Years of rapid growth across government agencies, defence contractors and cultural institutions have left South Australia's digital collections riddled with redundant files — and the bill for fixing it is climbing.
South Australia's public sector and its growing constellation of tech-focused organisations are sitting on a sprawling mess of duplicated digital imagery — a problem decades in the making that has quietly ballooned into a storage, compliance and cost headache that can no longer be ignored.
The issue, broadly described as the duplicate image problem, refers to the accumulation of identical or near-identical digital files stored across multiple systems, servers and cloud platforms without any coordinated culling process. It sounds mundane. The financial and operational consequences are not.
How the Problem Grew
The roots run back to the early 2000s, when South Australian government agencies began digitalising records in earnest. Each department procured its own storage infrastructure, its own scanning workflows and its own file-naming conventions. Nobody was talking to anyone else.

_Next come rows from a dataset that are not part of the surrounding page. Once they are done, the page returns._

Definition registry_ok (devices : list (block_device_t W)) : Prop :=
  zlen devices <= BLOCK_MAX_DEVICES /\ Forall device_ok devices.

(** One-sector requests through the checked entry points. *)
Lemma block_read_one {devs} `{BD : BlockDevices W devs} id d lba b w st b' w' :
  devs id = Some d -> device_ok d -> 0 <= lba < 2 ^ 64 -> sector_size d <= zlen b ->
  block_read (Some d) lba 1 (Some b) w = (st, Some b', w') ->
  zlen b' = zlen b /\ (forall i l, medium w' i l = medium w i l) /\
  (st = BLOCK_OK -> lba < sector_count d /\ b' = blit b 0 (medium w id lba)) /\
  (sector_count d <= lba -> st = BLOCK_OUT_OF_RANGE /\ b' = b).
Proof.
  intros Hid ([read Hr] & Hss & Hsc & _) Hl Hb. unfold block_read. rewrite Hr.
  pose proof (request_in_range_spec d lba 1 ltac:(lia) Hl ltac:(lia)) as Hrange.
  destruct (request_in_range (Some d) lba 1); cbn [negb].
  - destruct (read lba 1 b w) as [[st1 b1] w1] eqn:E. intros [= <- <- <-].
    destruct (proj1 Hrange eq_refl) as [_ Hlt].
    edestruct (driver_read id d) as (H1 & H2 & H3); [done | done | | done | done |]; [lia |].
    split_and!; try done; [intros ?; split; [lia | auto] | lia].
  - intros [= <- <- <-]. split_and!; try done.
Qed.

Lemma block_write_one {devs} `{BD : BlockDevices W devs} id d lba b w st w' :
  devs id = Some d -> device_ok d -> 0 <= lba < 2 ^ 64 -> sector_size d <= zlen b ->
  block_write (Some d) lba 1 (Some b) w = (st, w') ->
  (forall i l, ~ (i = id /\ l = lba) -> medium w' i l = medium w i l) /\
  (st = BLOCK_OK -> lba < sector_count d /\ medium w' id lba = slice b 0 (sector_size d)).
Proof.
  intros Hid (_ & Hss & Hsc & _) Hl Hb. unfold block_write.
  destruct (dev_write d) as [write |] eqn:Hw; [| by intros [= <- <-]].
  destruct (writable d); cbn [negb]; [| by intros [= <- <-]].
  pose proof (request_in_range_spec d lba 1 ltac:(lia) Hl ltac:(lia)) as Hrange.
  destruct (request_in_range (Some d) lba 1); cbn [negb]; [| by intros [= <- <-]].
  destruct (proj1 Hrange eq_refl) as [_ Hlt]. intros E.
  edestruct (driver_write id d) as (H1 & H2); [done | done | | done | done |]; [lia |].
  split; [done |]. intros Hst. split; [lia | auto].
Qed.
(* ===== verification/Vfs.v ===== *)
(** * Virtual file system (kernel/src/vfs.c, vfs.h)

    The mount table, the longest-prefix resolution of paths and the table of
    open handles.  A C string is the character array from its pointer on; the
    empty array has no terminator, so reading it is undefined.  File systems
    are code behind function pointers: [C] is the type their [context]
    pointers point to and [W] the state they act on. *)

From stdpp Require Import base numbers list strings.
From Stdlib Require Import ZArith Lia.
From S2P Require Import Prelude Bytes.

#[local] Open Scope Z_scope.

Definition VFS_PATH_MAX : Z := 127.
Definition VFS_NAME_MAX : Z := 31.
Definition VFS_MAX_MOUNTS : Z := 8.
Definition VFS_MAX_HANDLES : Z := 16.

Definition VFS_PERM_READ : Z := 1.
Definition VFS_PERM_WRITE : Z := 2.
Definition VFS_OPEN_READ : Z := 1.
Definition VFS_OPEN_WRITE : Z := 2.
Definition VFS_OPEN_CREATE : Z := 4.
Definition VFS_OPEN_TRUNC : Z := 8.

Inductive vfs_status_t :=
| VFS_OK | VFS_BAD_ARGUMENT | VFS_NOT_FOUND | VFS_EXISTS | VFS_NOT_DIRECTORY | VFS_IS_DIRECTORY
| VFS_PERMISSION | VFS_NO_SPACE | VFS_BAD_HANDLE | VFS_IO_ERROR.

#[export] Instance vfs_status_eq_dec : EqDecision vfs_status_t.
Proof. solve_decision. Defined.

(** A zeroed node has neither of the two types. *)
Inductive vfs_node_type_t := VFS_NODE_NONE | VFS_NODE_FILE | VFS_NODE_DIRECTORY.

#[export] Instance vfs_node_type_eq_dec : EqDecision vfs_node_type_t.
Proof. solve_decision. Defined.

Record vfs_dirent_t := mk_dirent {
  de_name : list Z;
  de_type : vfs_node_type_t;
  de_permissions : Z;
  de_size : Z;
}.

(** The character [/]. *)
Abbreviation SLASH := 47.

(** [while (text[n]) n++] from the start of [text]. *)
Fixpoint string_loop (text : list Z) : option Z :=
  match text with
  | [] => None
  | c :: text => if c =? 0 then Some 0 else n ← string_loop text; Some (1 + n)
  end.

Definition string_length (text : option (list Z)) : option Z :=
  match text with
  | None => Some 0
  | Some text => string_loop text
  end.

(** [None] is the result 0. *)
Definition copy_path (destination source : list Z) : option (option (list Z)) :=
  n ← string_length (Some source);
  if (n =? 0) || (VFS_PATH_MAX <? n) then Some None
  else
    c ← rd source 0;
    if negb (c =? SLASH) then Some None
    else r ← copy_loop (Z.to_nat (n + 1)) destination 0 source 0; Some (Some r).

(** The comparison loop of [mount_matches]: [n] characters left from [i]. *)
Fixpoint matches_loop (n : nat) (mount_path path : list Z) (i : Z) : option bool :=
  match n with
  | O => Some true
  | S n =>
      a ← rd mount_path i;
      b ← rd path i;
      if negb (a =? b) then Some false else matches_loop n mount_path path (i + 1)
  end.

(** [path[0] == '/' && path[1] == '\0'] *)
Definition is_root (path : list Z) : option bool :=
  a ← rd path 0;
  if negb (a =? SLASH) then Some false else b ← rd path 1; Some (b =? 0).

Definition mount_matches (mount_path path : list Z) : option bool :=
  root ← is_root mount_path;
  if (root : bool) then c ← rd path 0; Some (c =? SLASH)
  else
    length ← string_length (Some mount_path);
    same ← matches_loop (Z.to_nat length) mount_path path 0;
    if negb same then Some false
    else c ← rd path length; Some ((c =? 0) || (c =? SLASH)).

Section Vfs.
Context {C W : Type}.

Record vfs_fs_ops_t := mk_ops {
  fs_mkdir : option (option C -> option (list Z) -> Z -> W -> option (vfs_status_t * W));
  fs_open : option (option C -> option (list Z) -> Z -> option Z -> W ->
              option (vfs_status_t * option Z * W));
  fs_close : option (option C -> Z -> W -> option (vfs_status_t * W));
  fs_read : option (option C -> Z -> option (list Z) -> Z -> option Z -> W ->
              option (vfs_status_t * option (list Z) * option Z * W));
  fs_write : option (option C -> Z -> option (list Z) -> Z -> option Z -> W ->
               option (vfs_status_t * option Z * W));
  fs_seek : option (option C -> Z -> Z -> W -> option (vfs_status_t * W));
  fs_list : option (option C -> option (list Z) -> Z -> option vfs_dirent_t -> W ->
              option (vfs_status_t * option vfs_dirent_t * W));
}.

Record mount_t := mk_mount {
  mount_used : bool;
  mount_path : list Z;
  mount_context : option C;
  mount_ops : option vfs_fs_ops_t;
}.

Record handle_t := mk_handle {
  handle_used : bool;
  mount_index : Z;
  backend_handle : Z;
}.

(** The static tables. *)
Record vfs_state := mk_vfs { mounts : list mount_t; handles : list handle_t }.

Definition set_mounts (v : vfs_state) ms : vfs_state := mk_vfs ms (handles v).
Definition set_handles (v : vfs_state) hs : vfs_state := mk_vfs (mounts v) hs.

(** The search loop of [resolve_mount] from mount [i]; [found] is -1 for none. *)
Fixpoint resolve_loop (ms : list mount_t) (path : list Z) (i found best : Z) : option (Z * Z) :=
  match ms with
  | [] => Some (found, best)
  | m :: ms =>
      if negb (mount_used m) then resolve_loop ms path (i + 1) found best
      else
        matches ← mount_matches (mount_path m) path;
        if negb matches then resolve_loop ms path (i + 1) found best
        else
          length ← string_length (Some (mount_path m));
          if (found <? 0) || (best <? length) then resolve_loop ms path (i + 1) i length
          else resolve_loop ms path (i + 1) found best
  end.
(** The lookup of a child: the part of the loop from node [i] on. *)
Lemma child_loop_spec ns0 rest i dir b c :
  1 <= i -> (forall k : nat, rest !! k = ns0 !! (Z.to_nat i + k)%nat) ->
  (forall k n, rest !! k = Some n -> exists s, is_str (node_name n) s) ->
  no_slash c -> Forall (fun x => x <> 0) c -> (forall k, 0 <= k < zlen c -> rd b k = rd c k) ->
  exists r, child_loop rest i dir b (zlen c) = Some r /\
    (r = -1 /\ (forall j, i <= j -> ~ is_child ns0 dir c j) \/
     i <= r < i + zlen rest /\ is_child ns0 dir c r).
Proof.
  intros Hi Hrest Hstr Hsl Hnz Hb. revert i Hi Hrest Hstr.
  induction rest as [| n rest IH]; intros i Hi Hrest Hstr; cbn [child_loop].
  { exists (-1). split; [done |]. left. split; [done |]. intros j Hj (_ & n & Hn & _).
    apply rd_lookup in Hn as [_ Hn]. specialize (Hrest (Z.to_nat (j - i))). rewrite lookup_nil in Hrest.
    replace (Z.to_nat i + Z.to_nat (j - i))%nat with (Z.to_nat j) in Hrest by lia. congruence. }
  assert (ns0 !! Z.to_nat i = Some n) as Hn.
  { specialize (Hrest O). by rewrite Nat.add_0_r in Hrest. }
  assert (rd ns0 i = Some n) as Hrd by (apply rd_lookup; split; [lia | done]).
  assert (Hskip : ~ is_child ns0 dir c i ->
    exists r, child_loop rest (i + 1) dir b (zlen c) = Some r /\
    (r = -1 /\ (forall j, i <= j -> ~ is_child ns0 dir c j) \/
     i <= r < i + zlen (n :: rest) /\ is_child ns0 dir c r)).
  { intros Hno. destruct (IH (i + 1)) as (r & E & Hr); [lia | | |].
    - intros k. specialize (Hrest (S k)). etrans; [exact Hrest |]. f_equal. lia.
    - intros k m Hk. by apply (Hstr (S k)).
    - exists r. split; [done |]. rewrite zlen_cons. destruct Hr as [[-> Hr] | [Hr Hc]]; [left | right; split; [lia | done]].
      split; [done |]. intros j Hj. destruct (decide (j = i)) as [-> | Hne]; [done | apply Hr; lia]. }
  destruct (node_used n && (parent n =? dir)) eqn:Eu.
  - bool_cases. destruct (Hstr O n eq_refl) as [s Hs].
    rewrite (name_equal_spec _ b s c) by done. obind. case_bool_decide as Hsc.
    + subst s. exists i. split; [done |]. right. rewrite zlen_cons. pose proof (zlen_nonneg rest).
      split; [lia |]. split; [done |]. by exists n.
    + apply Hskip. intros (_ & m & Hm & _ & _ & Hsm). rewrite Hrd in Hm. injection Hm as <-.
      apply Hsc. by eapply is_str_det.
  - apply Hskip. intros (_ & m & Hm & Hu & Hp & _). rewrite Hrd in Hm. injection Hm as <-.
    apply andb_false_iff in Eu as [E | E]; [congruence |]. bool_cases. done.
Qed.

Lemma child_named_spec fs dir b c :
  fs_ok fs -> no_slash c -> Forall (fun x => x <> 0) c ->
  (forall k, 0 <= k < zlen c -> rd b k = rd c k) ->
  exists r, child_named fs dir b (zlen c) = Some r /\
    (r = -1 /\ (forall j, ~ is_child (nodes fs) dir c j) \/
     1 <= r < TMPFS_MAX_NODES /\ is_child (nodes fs) dir c r).
Proof.
  intros (Hl & _ & _ & Hns & _) Hsl Hnz Hb. unfold child_named, TMPFS_MAX_NODES in *.
  destruct (child_loop_spec (nodes fs) (drop 1 (nodes fs)) 1 dir b c) as (r & -> & Hr); try done.
  - intros k. by rewrite lookup_drop.
  - intros k n. rewrite lookup_drop. intros Hk. by destruct (Hns _ _ Hk) as (_ & _ & _ & _ & ? & _).
  - exists r. split; [done |]. change 1%nat with (Z.to_nat 1) in Hr. rewrite zlen_drop in Hr by lia.
    destruct Hr as [[-> Hr] | [Hr Hc]]; [left | right; split; [lia | done]].
    split; [done |]. intros j Hj. apply (Hr j); [| done]. by destruct Hj.
Qed.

By the time the state government began consolidating digital operations under the Department for Industry, Innovation and Science frameworks around 2015, the duplication was already entrenched across entities from the State Library of South Australia on North Terrace to SA Health facilities in the outer suburbs.

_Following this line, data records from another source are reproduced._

Lemma keyed_get_spec s ds dd L svc pk k buf cap r0 :
  storage_ok s ds dd L -> is_str pk k -> safe_key k -> 0 <= cap <= zlen buf ->
  exists st b r s', keyed_get svc s (Some pk) (Some buf) cap (Some r0) = Some (st, Some b, Some r, s') /\
    storage_ok s' ds dd L /\ same_values s s' ds dd /\
    ((st <> VFS_OK /\ b = buf /\ r = r0 /\ (forall v, ~ value_of s ds dd svc k v)) \/
     st = VFS_OK /\ exists v, value_of s ds dd svc k v /\
       r = Z.min cap (zlen v) /\ b = blit buf 0 (slice v 0 (Z.min cap (zlen v)))).
Proof.
  intros Hok Hpk Hk Hcap. pose proof Hok as (Hi & Hm & Hh & Hfs & _).
  destruct (keyed_make_path svc pk k Hpk) as (r & Er & [[_ ?] | (p & -> & _ & Hp)]); [done |].
  assert (keyed_get svc s (Some pk) (Some buf) cap (Some r0) = read_value s (Some p) (Some buf) cap (Some r0)) as ->.
  { destruct svc; cbn [keyed_get keyed_prefix] in *;
      unfold settings_service_get, device_service_read; rewrite Hi; cbn [negb]; by rewrite Er. }
  destruct (keyed_resolve s ds dd L svc k p Hok Hp) as (q & Hres & Hq & Hops).
  pose proof Hm as [[(_ & _ & Hlh & _) _] _]. destruct (Hfs ROOT_FS) as [Hfok Hnh]. cbn [fs_get] in *.
  destruct (load_slot (root_fs (sfs s)) q _ _ k buf cap r0 Hfok Hnh Hq (keyed_slot s ds dd L svc k Hok Hk) Hcap)
    as (st & h & fs1 & Eo & Hcase).
  unfold read_value. change VFS_OPEN_READ with 1.
  erewrite (vfs_open_at (svfs s) (sfs s) p q 0 ROOT_FS Hlh Hh Hres Hops); [| done | exact Eo].
  destruct Hcase as [(Hno & Hst & ->) | (-> & bs & fs2 & fs3 & Hval & Ew & Ec & Hok3 & Hnh3 & Honly & Hch & Hrd)].
  { rewrite bool_decide_eq_false_2 by done. obind. rewrite bool_decide_eq_true_2 by done.
    eexists _, _, _, _. split; [done |]. assert (fs_set ROOT_FS (root_fs (sfs s)) (sfs s) = sfs s) as E by (by destruct (sfs s)).
    unfold set_state. rewrite E. split; [destruct s; exact Hok |]. split; [done |]. left. split_and!; try done.
    intros v (j & Hj & _). by apply (Hno j). }
  rewrite bool_decide_eq_true_2 by done. obind. rewrite bool_decide_eq_false_2 by (by intros ?). obind.
  erewrite (vfs_read_at (svfs s) 0 ROOT_FS Hlh Hh Hops); [| exact Ew]. obind.
  erewrite (vfs_close_at (svfs s) 0 ROOT_FS Hlh Hh Hops); [| exact Ec]. obind.
  rewrite bool_decide_eq_false_2 by (by intros ?). rewrite !fs_set_set.
  eexists _, _, _, _. split; [done |].
  assert (forall j, is_child (nodes fs3) (keyed_dir svc ds dd) k j -> plain_file (nodes fs3) j) as Hplain.
  { intros j Hj. apply Hch in Hj. destruct (keyed_dir_ok s ds dd L svc Hok) as (_ & _ & Hpl).
    destruct (Hpl k j Hj) as (n & Hn & ?). exists n. by rewrite Hrd. }
  split; [by eapply storage_ok_root |]. split; [| right; split; [done |]; by exists bs].
  eapply only_file_same_values; [done | exact Honly |]. intros v. unfold value_of. cbn.
  split; intros (j & Hj & n & Hn & ->).
  - apply Hch in Hj. exists j. split; [done |]. exists n. by rewrite <- Hrd.
  - exists j. split; [by apply Hch |]. exists n. by rewrite Hrd.
Qed.
(** The self test passes after initialisation, wherever the stacks and the
    trampoline are. *)
Theorem scheduler_self_test_passes stack_address tramp s m :
  zlen (threads s) = SCHEDULER_MAX_THREADS ->
  exists s' m', scheduler_self_test stack_address tramp 4096 8192 8448 (scheduler_init s) m = Some (true, s', m') /\
    scheduler_live_thread_count s' = 1.
Proof.
  intros Hl. assert (map (fun _ : thread_t => mk_thread 0 0 THREAD_UNUSED 0 0 0) (threads s) =
    replicate 16 (mk_thread 0 0 THREAD_UNUSED 0 0 0)) as E.
  { unfold zlen in Hl. change SCHEDULER_MAX_THREADS with 16 in Hl. assert (length (threads s) = 16%nat) as Hn by lia.
    rewrite <- Hn. clear. by induction (threads s) as [| t ts IH]; [| cbn; rewrite IH]. }
  unfold scheduler_init. rewrite E. unfold scheduler_self_test, scheduler_create_kernel_thread.
  generalize (prepare_initial_stack stack_address tramp). intros prep. clear.
  set (b := 4096 =? 0). vm_compute in b. subst b. cbn iota.
  match goal with |- context [create_loop ?ts 0] => eval_in_goal (create_loop ts 0) end.
  match goal with |- context [prep ?p m] => destruct (prep p m) as [sp1 m1] end.
  match goal with |- context [put_thread ?s ?p ?t] => eval_in_goal (put_thread s p t) end. obind. cbn iota. cbn [negb].
  match goal with |- context [create_loop ?ts 0] => eval_in_goal (create_loop ts 0) end.
  match goal with |- context [prep ?p m1] => destruct (prep p m1) as [sp2 m2] end.
  eexists _, _. split; [vm_compute; reflexivity | vm_compute; reflexivity].
Qed.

The acceleration came with the Lot Fourteen precinct on North Terrace, which opened progressively from 2019 onward on the former Royal Adelaide Hospital site. As start-ups, defence technology firms and the Australian Space Agency's local operation moved in, they plugged into shared digital infrastructure and brought their own image libraries with them. Onboarding processes rarely screened for duplicate assets. The precinct now hosts more than 100 organisations, each generating visual content at scale.
The AUKUS submarine program added another layer. Local defence contractors in the Osborne Naval Shipyard corridor and around the Techport precinct north of Port Adelaide have been expanding their digital documentation requirements sharply since 2023, producing engineering diagrams, site photography and technical imagery that flows across multiple classified and unclassified repositories. Duplication in that context is not just wasteful — it creates version-control and security classification risks that programme auditors flag as unacceptable.
The Cost of Doing Nothing
Cloud storage is not free. Enterprise-grade cloud contracts for South Australian government entities are typically priced by the terabyte per month, and industry estimates — consistent with published AWS and Azure pricing structures in the Australian market as of mid-2026 — put per-terabyte monthly costs in the range of $25 to $45 for hot-access storage. When duplicated image sets run into the hundreds of terabytes across a large agency, the redundant spend compounds every billing cycle.
The State Records Act 1997 creates an additional pressure. Organisations subject to the Act are required to maintain accurate, non-redundant records that can be retrieved and authenticated. Legal and records management professionals have long argued that uncontrolled duplication undermines that obligation, because it becomes impossible to definitively establish which version of an image is the authoritative record. A 2024 review by the State Records office — whose findings were summarised in the agency's publicly released annual report — identified digital asset management as a priority area requiring policy clarification across agencies.
The hydrogen jobs plan, centred on the Whyalla steelworks site and associated manufacturing corridors, is generating its own documentation intensity as contractors photograph progress on infrastructure builds and upload files to multiple project management platforms simultaneously. Program managers have acknowledged internally that deduplication protocols were not written into early contractor briefs.
Practical solutions exist. Deduplication software — tools such as Rclone, or enterprise platforms marketed by vendors including Veritas and Commvault — can scan repositories, flag exact and perceptual duplicates, and either delete or quarantine them. Several Lot Fourteen tenants are understood to have piloted such tools in 2025. The State Library has been running structured digitisation workflows on the Kaurna Country heritage collections that include hash-based duplicate checks at the point of ingest since at least 2022.
The next step, according to records management practitioners, is for the state government to mandate deduplication standards in its digital procurement specifications — before the next wave of AUKUS contracts and Olympic Dam expansion documentation pushes the problem further beyond easy reach.